### [THE PROBLEM]
Give the lines below again exactly, starting with the line that holds "(** ** Exceptions and results *)" and going on through the line that holds "Definition InvalidTokenCount (e".

Saved entries

===

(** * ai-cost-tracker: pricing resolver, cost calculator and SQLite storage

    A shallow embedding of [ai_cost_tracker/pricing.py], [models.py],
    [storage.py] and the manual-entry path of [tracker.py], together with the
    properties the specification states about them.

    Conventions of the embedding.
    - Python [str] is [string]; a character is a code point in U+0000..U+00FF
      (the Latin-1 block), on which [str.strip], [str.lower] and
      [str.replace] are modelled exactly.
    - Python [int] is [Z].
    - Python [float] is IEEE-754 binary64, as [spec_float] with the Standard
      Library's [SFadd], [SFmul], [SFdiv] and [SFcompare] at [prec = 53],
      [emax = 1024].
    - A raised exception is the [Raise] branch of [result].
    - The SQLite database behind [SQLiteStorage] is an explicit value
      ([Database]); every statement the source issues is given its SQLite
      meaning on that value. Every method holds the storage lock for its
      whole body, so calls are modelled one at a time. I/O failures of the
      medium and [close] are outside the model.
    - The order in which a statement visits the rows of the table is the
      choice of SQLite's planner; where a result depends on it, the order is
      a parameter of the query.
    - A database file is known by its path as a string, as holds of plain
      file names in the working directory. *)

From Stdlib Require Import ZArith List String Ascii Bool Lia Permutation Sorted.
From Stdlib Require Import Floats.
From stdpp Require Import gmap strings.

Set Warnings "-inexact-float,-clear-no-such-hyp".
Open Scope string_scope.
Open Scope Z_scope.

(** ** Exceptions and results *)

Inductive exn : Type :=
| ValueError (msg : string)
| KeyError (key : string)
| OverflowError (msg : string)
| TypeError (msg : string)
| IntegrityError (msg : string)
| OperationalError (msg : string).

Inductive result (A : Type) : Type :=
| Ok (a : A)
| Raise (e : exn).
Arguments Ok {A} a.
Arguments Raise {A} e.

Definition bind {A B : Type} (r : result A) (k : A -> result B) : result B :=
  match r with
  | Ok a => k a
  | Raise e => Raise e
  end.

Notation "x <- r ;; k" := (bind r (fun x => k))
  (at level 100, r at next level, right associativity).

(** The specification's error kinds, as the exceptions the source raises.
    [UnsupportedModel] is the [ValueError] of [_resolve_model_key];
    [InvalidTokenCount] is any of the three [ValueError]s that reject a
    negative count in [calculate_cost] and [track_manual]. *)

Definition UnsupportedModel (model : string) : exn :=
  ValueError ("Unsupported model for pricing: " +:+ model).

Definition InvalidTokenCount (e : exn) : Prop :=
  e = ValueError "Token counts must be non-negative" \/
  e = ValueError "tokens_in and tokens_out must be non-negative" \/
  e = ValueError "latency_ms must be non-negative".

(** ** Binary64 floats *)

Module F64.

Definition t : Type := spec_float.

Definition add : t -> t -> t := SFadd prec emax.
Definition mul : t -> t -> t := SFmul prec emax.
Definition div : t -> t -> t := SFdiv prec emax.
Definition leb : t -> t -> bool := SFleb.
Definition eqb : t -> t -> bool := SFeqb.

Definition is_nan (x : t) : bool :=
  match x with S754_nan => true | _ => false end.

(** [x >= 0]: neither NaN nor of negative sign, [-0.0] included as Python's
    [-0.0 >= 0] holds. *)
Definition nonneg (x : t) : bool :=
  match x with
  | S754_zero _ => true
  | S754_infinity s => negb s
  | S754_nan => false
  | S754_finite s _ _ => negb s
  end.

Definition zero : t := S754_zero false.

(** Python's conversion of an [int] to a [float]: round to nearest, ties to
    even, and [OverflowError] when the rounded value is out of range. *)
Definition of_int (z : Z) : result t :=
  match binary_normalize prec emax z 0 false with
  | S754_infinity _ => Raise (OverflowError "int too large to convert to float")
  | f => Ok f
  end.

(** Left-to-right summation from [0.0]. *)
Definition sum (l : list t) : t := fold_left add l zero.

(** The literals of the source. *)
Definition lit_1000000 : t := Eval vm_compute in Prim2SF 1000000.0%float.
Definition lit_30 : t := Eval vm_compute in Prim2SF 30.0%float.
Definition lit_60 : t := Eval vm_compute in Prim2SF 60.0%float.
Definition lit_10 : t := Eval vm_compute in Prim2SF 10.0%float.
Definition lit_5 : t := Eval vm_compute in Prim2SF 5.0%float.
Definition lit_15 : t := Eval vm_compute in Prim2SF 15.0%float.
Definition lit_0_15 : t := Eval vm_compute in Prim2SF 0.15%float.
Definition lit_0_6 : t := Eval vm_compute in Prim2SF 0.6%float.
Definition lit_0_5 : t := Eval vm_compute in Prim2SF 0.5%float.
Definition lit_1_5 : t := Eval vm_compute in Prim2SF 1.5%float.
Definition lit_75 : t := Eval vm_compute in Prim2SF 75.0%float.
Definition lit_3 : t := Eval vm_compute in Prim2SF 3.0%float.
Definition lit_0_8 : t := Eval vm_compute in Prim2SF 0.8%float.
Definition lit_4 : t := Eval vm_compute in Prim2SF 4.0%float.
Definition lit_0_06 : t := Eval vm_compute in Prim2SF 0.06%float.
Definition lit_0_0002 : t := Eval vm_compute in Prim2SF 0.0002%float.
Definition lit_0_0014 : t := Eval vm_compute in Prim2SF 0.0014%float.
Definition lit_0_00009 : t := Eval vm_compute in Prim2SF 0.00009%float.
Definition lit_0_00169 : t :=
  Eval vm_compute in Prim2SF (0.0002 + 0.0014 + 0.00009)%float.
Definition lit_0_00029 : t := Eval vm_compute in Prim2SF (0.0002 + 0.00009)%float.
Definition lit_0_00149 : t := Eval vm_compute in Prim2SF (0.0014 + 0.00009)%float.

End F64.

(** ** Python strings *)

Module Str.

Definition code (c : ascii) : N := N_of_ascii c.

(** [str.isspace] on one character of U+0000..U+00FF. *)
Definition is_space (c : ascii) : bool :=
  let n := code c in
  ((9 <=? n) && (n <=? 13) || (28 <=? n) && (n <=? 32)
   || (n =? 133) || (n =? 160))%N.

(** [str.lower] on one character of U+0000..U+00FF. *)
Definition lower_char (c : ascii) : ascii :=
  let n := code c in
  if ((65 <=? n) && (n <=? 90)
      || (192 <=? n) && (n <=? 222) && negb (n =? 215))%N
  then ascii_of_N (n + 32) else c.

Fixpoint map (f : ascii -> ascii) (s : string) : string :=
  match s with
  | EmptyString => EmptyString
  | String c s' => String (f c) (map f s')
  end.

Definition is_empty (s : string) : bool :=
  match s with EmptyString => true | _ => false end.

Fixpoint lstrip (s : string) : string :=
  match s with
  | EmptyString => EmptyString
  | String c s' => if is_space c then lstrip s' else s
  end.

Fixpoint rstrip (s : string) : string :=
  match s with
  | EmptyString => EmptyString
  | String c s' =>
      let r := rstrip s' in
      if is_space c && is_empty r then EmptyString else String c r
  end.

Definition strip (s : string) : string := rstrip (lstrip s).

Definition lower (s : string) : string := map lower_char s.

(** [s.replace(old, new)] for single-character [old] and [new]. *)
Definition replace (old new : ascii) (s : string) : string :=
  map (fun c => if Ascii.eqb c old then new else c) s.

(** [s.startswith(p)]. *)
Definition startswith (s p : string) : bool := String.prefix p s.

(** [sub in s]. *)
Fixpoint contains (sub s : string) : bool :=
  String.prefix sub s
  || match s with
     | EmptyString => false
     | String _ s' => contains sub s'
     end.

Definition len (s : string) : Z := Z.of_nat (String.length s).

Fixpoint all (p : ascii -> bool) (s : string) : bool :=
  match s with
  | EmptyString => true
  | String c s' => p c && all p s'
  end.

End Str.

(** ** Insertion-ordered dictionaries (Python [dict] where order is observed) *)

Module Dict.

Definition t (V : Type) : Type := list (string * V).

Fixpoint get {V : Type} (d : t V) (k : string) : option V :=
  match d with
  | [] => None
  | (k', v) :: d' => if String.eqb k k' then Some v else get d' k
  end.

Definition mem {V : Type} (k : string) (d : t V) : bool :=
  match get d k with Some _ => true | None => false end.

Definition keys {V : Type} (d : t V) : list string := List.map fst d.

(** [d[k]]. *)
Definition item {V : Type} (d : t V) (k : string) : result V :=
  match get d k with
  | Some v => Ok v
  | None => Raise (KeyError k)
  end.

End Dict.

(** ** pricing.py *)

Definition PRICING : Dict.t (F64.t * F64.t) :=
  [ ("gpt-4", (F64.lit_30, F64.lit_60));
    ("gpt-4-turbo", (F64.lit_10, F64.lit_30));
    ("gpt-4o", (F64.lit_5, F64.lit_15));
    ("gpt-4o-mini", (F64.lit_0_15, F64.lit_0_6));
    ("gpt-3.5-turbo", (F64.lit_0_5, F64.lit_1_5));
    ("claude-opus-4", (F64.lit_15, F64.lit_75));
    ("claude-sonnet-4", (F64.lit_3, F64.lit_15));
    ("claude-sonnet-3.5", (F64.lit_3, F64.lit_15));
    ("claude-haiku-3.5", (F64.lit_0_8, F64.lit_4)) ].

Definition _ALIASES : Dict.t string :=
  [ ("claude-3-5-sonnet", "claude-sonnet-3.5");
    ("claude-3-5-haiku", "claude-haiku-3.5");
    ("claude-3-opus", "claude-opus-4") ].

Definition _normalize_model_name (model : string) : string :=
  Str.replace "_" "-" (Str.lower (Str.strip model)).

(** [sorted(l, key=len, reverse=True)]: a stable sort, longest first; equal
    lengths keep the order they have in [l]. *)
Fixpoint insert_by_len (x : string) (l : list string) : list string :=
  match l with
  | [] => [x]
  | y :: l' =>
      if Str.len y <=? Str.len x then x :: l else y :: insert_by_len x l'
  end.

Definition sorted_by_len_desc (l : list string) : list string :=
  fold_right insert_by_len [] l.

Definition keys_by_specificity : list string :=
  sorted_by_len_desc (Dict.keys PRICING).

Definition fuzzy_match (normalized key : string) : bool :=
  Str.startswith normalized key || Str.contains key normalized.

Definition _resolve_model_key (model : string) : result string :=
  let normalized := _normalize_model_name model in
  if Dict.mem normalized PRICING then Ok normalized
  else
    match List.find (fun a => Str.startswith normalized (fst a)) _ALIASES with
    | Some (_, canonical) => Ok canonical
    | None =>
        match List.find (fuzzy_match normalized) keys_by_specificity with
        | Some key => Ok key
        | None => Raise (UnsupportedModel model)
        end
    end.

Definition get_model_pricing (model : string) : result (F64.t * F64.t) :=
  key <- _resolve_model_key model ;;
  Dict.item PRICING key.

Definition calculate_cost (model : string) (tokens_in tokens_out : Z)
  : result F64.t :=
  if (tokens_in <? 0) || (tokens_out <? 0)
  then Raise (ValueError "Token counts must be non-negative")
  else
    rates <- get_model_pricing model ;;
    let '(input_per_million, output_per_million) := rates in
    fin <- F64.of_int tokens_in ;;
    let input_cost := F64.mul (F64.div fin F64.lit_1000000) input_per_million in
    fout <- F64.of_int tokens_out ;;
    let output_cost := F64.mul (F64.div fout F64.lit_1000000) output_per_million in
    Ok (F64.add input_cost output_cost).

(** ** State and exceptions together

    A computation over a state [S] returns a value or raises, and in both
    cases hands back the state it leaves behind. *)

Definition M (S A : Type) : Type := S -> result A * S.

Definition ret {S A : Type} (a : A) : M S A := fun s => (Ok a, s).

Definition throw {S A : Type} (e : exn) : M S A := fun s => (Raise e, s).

===

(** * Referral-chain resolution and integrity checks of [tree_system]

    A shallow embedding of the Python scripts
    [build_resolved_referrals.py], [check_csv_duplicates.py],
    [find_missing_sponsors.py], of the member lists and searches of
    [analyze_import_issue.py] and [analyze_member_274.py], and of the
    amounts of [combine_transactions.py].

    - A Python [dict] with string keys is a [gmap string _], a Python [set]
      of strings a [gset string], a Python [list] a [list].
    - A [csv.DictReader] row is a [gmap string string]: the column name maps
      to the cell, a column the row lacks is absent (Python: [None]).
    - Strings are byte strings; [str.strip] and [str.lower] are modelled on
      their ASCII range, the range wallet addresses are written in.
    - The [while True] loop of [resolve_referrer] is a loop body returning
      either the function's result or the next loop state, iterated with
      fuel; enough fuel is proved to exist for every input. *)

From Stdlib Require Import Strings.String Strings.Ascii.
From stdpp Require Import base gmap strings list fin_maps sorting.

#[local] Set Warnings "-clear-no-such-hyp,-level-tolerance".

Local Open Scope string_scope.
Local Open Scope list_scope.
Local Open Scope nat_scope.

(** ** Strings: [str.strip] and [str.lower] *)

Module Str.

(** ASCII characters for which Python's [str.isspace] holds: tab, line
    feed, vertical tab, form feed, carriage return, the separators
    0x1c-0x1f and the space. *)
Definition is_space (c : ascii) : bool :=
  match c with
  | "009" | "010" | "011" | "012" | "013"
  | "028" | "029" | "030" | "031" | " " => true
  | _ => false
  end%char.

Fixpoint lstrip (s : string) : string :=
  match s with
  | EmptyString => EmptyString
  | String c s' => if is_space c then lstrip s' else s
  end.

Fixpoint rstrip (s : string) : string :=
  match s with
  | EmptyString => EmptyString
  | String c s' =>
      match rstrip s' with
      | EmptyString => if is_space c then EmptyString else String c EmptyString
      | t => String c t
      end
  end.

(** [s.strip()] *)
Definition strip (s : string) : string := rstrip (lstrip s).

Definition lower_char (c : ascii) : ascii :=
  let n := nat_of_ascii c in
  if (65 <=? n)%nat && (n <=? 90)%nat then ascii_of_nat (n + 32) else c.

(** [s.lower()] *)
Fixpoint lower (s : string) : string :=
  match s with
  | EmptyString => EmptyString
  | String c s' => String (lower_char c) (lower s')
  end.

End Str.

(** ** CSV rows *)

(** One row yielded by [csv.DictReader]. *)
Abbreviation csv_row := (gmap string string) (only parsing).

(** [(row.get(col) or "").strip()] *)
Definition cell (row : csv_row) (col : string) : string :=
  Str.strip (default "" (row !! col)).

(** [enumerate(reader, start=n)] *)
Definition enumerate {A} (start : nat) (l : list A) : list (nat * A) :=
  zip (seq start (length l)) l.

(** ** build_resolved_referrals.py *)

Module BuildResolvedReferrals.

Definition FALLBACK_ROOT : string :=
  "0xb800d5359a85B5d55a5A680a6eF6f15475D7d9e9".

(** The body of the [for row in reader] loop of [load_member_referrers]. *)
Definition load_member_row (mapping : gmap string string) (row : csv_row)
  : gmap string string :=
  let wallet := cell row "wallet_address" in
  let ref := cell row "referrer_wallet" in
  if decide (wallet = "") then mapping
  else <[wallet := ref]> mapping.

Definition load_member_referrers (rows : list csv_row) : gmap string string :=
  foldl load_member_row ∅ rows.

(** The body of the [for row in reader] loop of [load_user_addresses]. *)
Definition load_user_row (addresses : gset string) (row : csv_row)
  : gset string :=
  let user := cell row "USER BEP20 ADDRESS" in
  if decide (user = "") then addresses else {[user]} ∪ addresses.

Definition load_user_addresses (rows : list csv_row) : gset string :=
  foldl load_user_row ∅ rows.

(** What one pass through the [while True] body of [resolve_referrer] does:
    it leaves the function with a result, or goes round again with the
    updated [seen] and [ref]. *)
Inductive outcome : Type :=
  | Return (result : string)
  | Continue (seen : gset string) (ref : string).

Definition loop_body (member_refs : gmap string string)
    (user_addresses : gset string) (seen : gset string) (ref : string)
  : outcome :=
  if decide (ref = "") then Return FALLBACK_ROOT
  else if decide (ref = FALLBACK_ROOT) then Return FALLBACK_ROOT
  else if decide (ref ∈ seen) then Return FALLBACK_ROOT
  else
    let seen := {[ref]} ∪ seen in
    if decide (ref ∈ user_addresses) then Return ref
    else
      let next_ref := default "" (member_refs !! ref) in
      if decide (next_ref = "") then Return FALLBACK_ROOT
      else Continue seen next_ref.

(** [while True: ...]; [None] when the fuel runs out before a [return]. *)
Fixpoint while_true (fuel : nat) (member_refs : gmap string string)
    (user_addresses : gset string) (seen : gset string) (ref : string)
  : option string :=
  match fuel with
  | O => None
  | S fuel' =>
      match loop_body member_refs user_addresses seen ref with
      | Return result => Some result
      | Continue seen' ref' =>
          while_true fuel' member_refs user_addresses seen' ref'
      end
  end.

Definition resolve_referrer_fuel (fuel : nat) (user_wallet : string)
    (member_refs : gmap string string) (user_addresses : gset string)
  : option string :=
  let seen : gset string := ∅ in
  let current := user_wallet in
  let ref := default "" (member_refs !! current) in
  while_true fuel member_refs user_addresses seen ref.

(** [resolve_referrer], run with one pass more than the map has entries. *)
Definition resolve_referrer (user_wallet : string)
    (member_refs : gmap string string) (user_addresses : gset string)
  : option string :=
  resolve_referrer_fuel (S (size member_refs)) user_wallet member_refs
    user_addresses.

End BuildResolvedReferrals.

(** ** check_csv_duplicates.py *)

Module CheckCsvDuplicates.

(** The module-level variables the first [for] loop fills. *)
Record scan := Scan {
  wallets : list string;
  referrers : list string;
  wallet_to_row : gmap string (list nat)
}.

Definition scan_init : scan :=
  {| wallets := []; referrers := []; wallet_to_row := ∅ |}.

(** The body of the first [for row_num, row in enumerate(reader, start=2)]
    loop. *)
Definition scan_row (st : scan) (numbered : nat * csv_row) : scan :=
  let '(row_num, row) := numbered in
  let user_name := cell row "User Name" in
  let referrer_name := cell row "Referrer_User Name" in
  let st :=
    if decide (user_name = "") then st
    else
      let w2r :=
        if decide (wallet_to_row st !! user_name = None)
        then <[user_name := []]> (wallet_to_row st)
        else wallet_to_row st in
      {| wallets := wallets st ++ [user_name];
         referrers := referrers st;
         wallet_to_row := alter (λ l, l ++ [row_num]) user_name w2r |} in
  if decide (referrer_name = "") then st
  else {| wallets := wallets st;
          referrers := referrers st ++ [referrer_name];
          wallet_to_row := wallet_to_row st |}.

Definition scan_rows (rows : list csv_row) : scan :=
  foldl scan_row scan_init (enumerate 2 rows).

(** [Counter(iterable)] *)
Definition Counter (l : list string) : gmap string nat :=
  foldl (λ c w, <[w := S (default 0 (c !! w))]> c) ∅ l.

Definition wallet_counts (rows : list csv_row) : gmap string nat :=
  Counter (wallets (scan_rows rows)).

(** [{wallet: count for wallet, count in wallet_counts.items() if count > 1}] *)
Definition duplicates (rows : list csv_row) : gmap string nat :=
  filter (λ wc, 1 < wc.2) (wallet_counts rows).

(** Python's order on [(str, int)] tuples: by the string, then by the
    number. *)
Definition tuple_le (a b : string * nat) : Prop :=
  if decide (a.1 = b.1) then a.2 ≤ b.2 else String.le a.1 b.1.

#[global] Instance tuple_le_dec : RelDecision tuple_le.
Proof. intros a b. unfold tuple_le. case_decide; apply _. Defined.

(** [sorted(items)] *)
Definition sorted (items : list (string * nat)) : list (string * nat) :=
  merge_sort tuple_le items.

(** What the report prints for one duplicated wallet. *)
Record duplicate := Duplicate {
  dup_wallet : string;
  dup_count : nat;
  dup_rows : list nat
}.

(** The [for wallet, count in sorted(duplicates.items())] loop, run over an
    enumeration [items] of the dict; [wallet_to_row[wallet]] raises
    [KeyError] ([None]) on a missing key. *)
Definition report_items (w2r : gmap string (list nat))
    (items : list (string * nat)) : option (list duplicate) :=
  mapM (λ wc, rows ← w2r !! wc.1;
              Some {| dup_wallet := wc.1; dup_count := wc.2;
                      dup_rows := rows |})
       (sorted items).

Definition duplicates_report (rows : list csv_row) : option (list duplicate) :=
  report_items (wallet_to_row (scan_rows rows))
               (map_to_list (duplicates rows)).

===

### [WORKED SOLUTION]
(** ** Exceptions and results *)

Inductive exn : Type :=
| ValueError (msg : string)
| KeyError (key : string)
| OverflowError (msg : string)
| TypeError (msg : string)
| IntegrityError (msg : string)
| OperationalError (msg : string).

Inductive result (A : Type) : Type :=
| Ok (a : A)
| Raise (e : exn).
Arguments Ok {A} a.
Arguments Raise {A} e.

Definition bind {A B : Type} (r : result A) (k : A -> result B) : result B :=
  match r with
  | Ok a => k a
  | Raise e => Raise e
  end.

Notation "x <- r ;; k" := (bind r (fun x => k))
  (at level 100, r at next level, right associativity).

(** The specification's error kinds, as the exceptions the source raises.
    [UnsupportedModel] is the [ValueError] of [_resolve_model_key];
    [InvalidTokenCount] is any of the three [ValueError]s that reject a
    negative count in [calculate_cost] and [track_manual]. *)

Definition UnsupportedModel (model : string) : exn :=
  ValueError ("Unsupported model for pricing: " +:+ model).

Definition InvalidTokenCount (e : exn) : Prop :=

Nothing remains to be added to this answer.